Kiel Giddens (born 1984 or 1985) is a Canadian politician who was elected to the Legislative Assembly of British Columbia in the 2024 British Columbia general election. He represents the electoral district of Prince George-Mackenzie as a member of the Conservative Party of British Columbia.

== Early life and career ==
Giddens lives in Prince George with his wife, Elyse, and his two sons, Thomas and Charlie. He graduated from the University of British Columbia with a Bachelor of Arts degree in Political Science.

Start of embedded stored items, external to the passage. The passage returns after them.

Lemma run_calls_deliveries (r : Reentrant.registry_name) (d : string)
    (xs : list Reentrant.action) (a : Reentrant.array_ref) :
  respects same_deliveries (Reentrant.run_calls r d xs a).
Proof.
  revert a. induction xs as [|x xs IH]; intros a; simpl.
  - apply respects_ret; deliveries_fields.
  - apply respects_bind; [deliveries_fields | apply respects_get; deliveries_fields
                         | intros s0].
    apply respects_bind; [deliveries_fields | apply act_deliveries | intros _].
    apply respects_bind; [deliveries_fields | apply respects_get; deliveries_fields
                         | intros s1].
    apply IH.
Qed.

Lemma ends_at_exception_nil (s : state) : ends_at_exception s [].
Proof. intros l1 c v l2 H. destruct l1; discriminate. Qed.

Lemma ends_at_exception_cons (s : state) (c : callback) (v : json)
    (invoked : list (callback * json)) :
  raises s c v = false → ends_at_exception s invoked →
  ends_at_exception s ((c, v) :: invoked).
Proof.
  intros Hc Hends l1 c' v' l2 Heq Hraise. destruct l1 as [|x l1]; simpl in Heq.
  - injection Heq as <- <- _. congruence.
  - injection Heq as _ Heq. apply (Hends l1 c' v' l2 Heq Hraise).
Qed.

Lemma ends_at_exception_one (s : state) (c : callback) (v : json) :
  ends_at_exception s [(c, v)].
Proof.
  intros l1 c' v' l2 Heq _. destruct l1 as [|x l1]; simpl in Heq.
  - injection Heq as _ _ <-. reflexivity.
  - injection Heq as _ Heq. destruct l1; discriminate.
Qed.

Lemma ends_at_exception_same (s s' : state) (invoked : list (callback * json)) :
  raises s' = raises s → ends_at_exception s' invoked → ends_at_exception s invoked.
Proof. intros Hr H l1 c v l2 Heq Hraise. apply (H l1 c v l2 Heq). rewrite Hr. exact Hraise. Qed.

Prior to being elected as an MLA, Giddens served on the Board of Directors for Spirit of the North Healthcare Foundation. He has also served as the Land, Community & Aboriginal Relations Liaison and later Public Affairs Manager for TC Energy's Coastal GasLink pipeline project from 2013 to 2022, on behalf of which he met with the Government of British Columbia as a registered lobbyist 29 times. He also served on the Premier's LNG Labour Working Group, the Regional District of Bulkley-Nechako Strategic Workforce Opportunities Team, and the College of New Caledonia President's Industry Council. He also advocated for small businesses and jobs in Prince George and the region through his past role as President of the Prince George Chamber of Commerce.

Giddens has also held senior roles in previous governments of BC. These include Chief of Staff to the Minister of Environment and Chief of Staff to the Minister of Transportation & Infrastructure, as well as roles in the Ministry of Forests, Lands, and Natural Resource Operations, and the Ministry of Labour. This political career history has supported the reduction of red tape in environmental assessments; enhanced environmental stewardship; fast-tracked spending on projects like the Cariboo Connector and South Taylor Hill in the Peace; and supported policy making and implementation in wildlife management, forestry, climate, WorkSafeBC, and construction labour relations.

== Political career ==
Giddens was previously the BC United candidate for the same riding, entering the race in September in 2023 to fill MLA Mike Morris' spot in the legislature after his retirement announcement. However he switched to the BC Conservative Party after BC United suspended its campaign. On September 4th 2024, Giddens was nominated as the Conservative Party of BC's candidate for Prince George-Mackenzie.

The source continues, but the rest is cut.